_Data shown:_
****

(** Removing the sorted distinct positions leaves the survivors. *)
Lemma batch_remove_fold indices bs total :
  Forall (fun i => 0 <= i) indices ->
  let js := sort_descending (valid_indices (len bs) indices) in
  exists bs' total', fold_left batch_remove_one js (bs, total, 0) = (bs', total', len bs - len bs') /\
    len js = len bs - len bs' /\ len js <= len indices /\ bs' ≡ₚ survivors indices bs /\
    (total = sum_bp bs -> Forall (fun b => 0 <= allocation_bp b) bs -> total' = sum_bp bs').
Proof.
  intros Hpos js. destruct (valid_indices_spec (len bs) indices) as [Hnd Hin].
  destruct (sort_descending_spec (valid_indices (len bs) indices)) as [_ Hperm]. fold js in Hperm.
  assert (forall i, i ∈ js <-> i ∈ indices /\ i < len bs) as Hjs by (intros i; by rewrite Hperm, Hin).
  rewrite Forall_forall in Hpos.
  destruct (removals_spec bs js bs total 0) as (bs' & t & Hf & Hsplit & Ht).
  { intros pre i js'. by apply sort_descending_strict. }
  { apply Forall_forall. intros i [Hi ?]%Hjs. split; [by apply Hpos|done]. }
  { done. }
  assert (map Z.to_nat js ≡ₚ filter (fun j => Z.of_nat j ∈ indices) (seq 0 (length bs))) as Hsame.
  { apply NoDup_Permutation.
    - apply NoDup_fmap_2_strong; [|by rewrite Hperm]. intros i j [Hi _]%Hjs [Hj _]%Hjs He.
      apply Hpos in Hi, Hj. cbn in *. lia.
    - apply NoDup_filter, NoDup_seq.
    - intros k. rewrite list_elem_of_filter, elem_of_seq, list_elem_of_fmap. unfold len in *. split.
      + intros (i & -> & Hi). pose proof Hi as [Hi' Hl]%Hjs. pose proof (Hpos i Hi') as Hp. cbn in Hp.
        rewrite Z2Nat.id by done. split; [done|lia].
      + intros [Hk ?]. exists (Z.of_nat k). split; [by rewrite Nat2Z.id|]. apply Hjs. split; [done|lia]. }
  assert (bs' ≡ₚ survivors indices bs) as Hs.
  { eapply (app_Permutation_inj_r (entries_at bs (map Z.to_nat js))). rewrite <-Hsplit.
    unfold survivors. rewrite <-(entries_at_all bs) at 1. unfold entries_at. rewrite <-omap_app, Hsame.
    apply omap_Permutation. symmetry. apply filter_app_complement. }
  assert (len js = len bs - len bs') as Hlen.
  { apply Permutation_length in Hsplit. rewrite length_app in Hsplit.
    assert (length (entries_at bs (map Z.to_nat js)) = length js) as Hk; [|unfold len; lia].
    unfold entries_at. assert (Forall (fun i => 0 <= i < len bs) js) as Hr.
    { apply Forall_forall. intros i [Hi ?]%Hjs. split; [by apply Hpos|done]. }
    clear -Hr. unfold len in Hr. induction Hr as [|i js Hi _ IH]; [done|]. cbn.
    destruct (lookup_lt_is_Some_2 bs (Z.to_nat i)) as [b ->]; [lia|]. cbn. by rewrite IH. }
  exists bs', t. rewrite Hf, Hlen. split_and!; [done|lia| |done|done].
  rewrite <-Hlen. unfold len. rewrite Hperm. apply inj_le, submseteq_length, NoDup_submseteq; [done|].
  intros i Hi. by apply Hin in Hi as [? _].
Qed.

(** The entry that takes the place of the one removed at [i]. *)
Definition relocated (i : Z) (bs : list Beneficiary) : option Beneficiary :=
  if i + 1 <? len bs then last bs else None.
Lemma swap_remove_relocated i b bs :
  0 <= i -> vget bs i = Some b -> forall x, relocated i bs = Some x -> vget (swap_remove (Z.to_nat i) bs) i = Some x.
Proof.
  unfold relocated, vget, len, swap_remove. intros Hi Hb x. destruct (Z.ltb_spec (i + 1) (Z.of_nat (length bs))) as [Hl|]; [|done].
  intros Hx. rewrite Hx. destruct bs as [|y bs _] using rev_ind; [done|]. rewrite last_snoc in Hx. injection Hx as ->.
  rewrite length_app in Hl. cbn in Hl. rewrite insert_app_l, removelast_last by lia.
  apply list_lookup_insert_eq. lia.
Qed.

Section properties.
Context {T L : Type} `{TokenOps T} `{HostFns}.
Implicit Types (w : world T L).

(** C23: Batched removal, which makes the positions distinct, sorts them by exchanges and
    removes them from the highest down by swapping the last entry in, is filtering the
    requested positions out, up to order; the total stays the sum of the shares and the
    two counters add up to the number of requests. *)
Theorem batch_remove_survivors env owner id indices r w w' :
  Forall u32 indices -> batch_remove_beneficiaries env owner id indices w = Ok r w' ->
  exists plan bs total, owner ∈ auths env /\ P (plans w) !! id = Some plan /\
    InheritanceTypes.owner plan = owner /\
    P (plans w') = <[id := plan <| beneficiaries := bs |> <| total_allocation_bp := total |>]> (P (plans w)) /\
    bs ≡ₚ survivors indices (beneficiaries plan) /\
    r = (len (beneficiaries plan) - len bs, len indices - (len (beneficiaries plan) - len bs)) /\
    (total_allocation_bp plan = sum_bp (beneficiaries plan) ->
     Forall (fun b => 0 <= allocation_bp b) (beneficiaries plan) -> total = sum_bp bs).
Proof.
  intros Hu Hr. unfold batch_remove_beneficiaries in Hr. do 4 run_bind Hr.
  match goal with Hp : require_plan _ _ = Ok ?p _ |- _ => rename p into plan end.
  destruct (batch_remove_fold indices (beneficiaries plan) (total_allocation_bp plan))
    as (bs & total & Hf & Hlen & Hle & Hs & Ht); [eapply Forall_impl; [exact Hu|by intros ? [? _]]|].
  cbn in Hf. rewrite Hf in Hr. run_inv. bool_hyps. eexists plan, bs, total. split_and!; try done.
  f_equal. rewrite Hlen in *. unfold saturating_sub. lia.
Qed.

(** Removing a beneficiary takes exactly its entry and share out and moves the last entry
    into its place, but the stored salts stay where they were: the moved beneficiary's
    claim code is then checked against the removed one's salt. *)
Theorem removal_relocates env owner id i w w' :
  u32 i -> remove_beneficiary env owner id i w = Ok tt w' ->
  exists plan b bs, owner ∈ auths env /\ P (plans w) !! id = Some plan /\ InheritanceTypes.owner plan = owner /\
    vget (beneficiaries plan) i = Some b /\
    P (plans w') = <[id := plan <| beneficiaries := bs |>
      <| total_allocation_bp := total_allocation_bp plan - allocation_bp b |>]> (P (plans w)) /\
    beneficiaries plan ≡ₚ b :: bs /\
    forall x code email, relocated i (beneficiaries plan) = Some x ->
      vget bs i = Some x /\
      (matches w' id code email i x <-> hashed_email x = email /\ code <= 999999 /\
         hashed_claim_code x = sha256 (salt_of (claims w) id i ++ code_digits code)).
Proof.
  intros [Hi _] Hr. unfold remove_beneficiary in Hr. run_inv. bool_hyps.
  match goal with Hc : checked _ _ = Some _ |- _ => apply checked_Some in Hc as [-> _] end.
  match goal with Hb : _ = Some ?b |- context [allocation_bp ?b] => rename Hb into Hb; rename b into gone end.
  eexists _, gone, _. do 5 (split; [done|]). split; [by apply swap_remove_perm|].
  intros y code email Hy. split; [by eapply swap_remove_relocated|done].
Qed.

End properties.

(** * Concrete runs *)

Import InheritanceExample.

****

Nothing but a number should be given for this: how many lines in the entries above contain "Hlen"?

_Response to this task:_ 5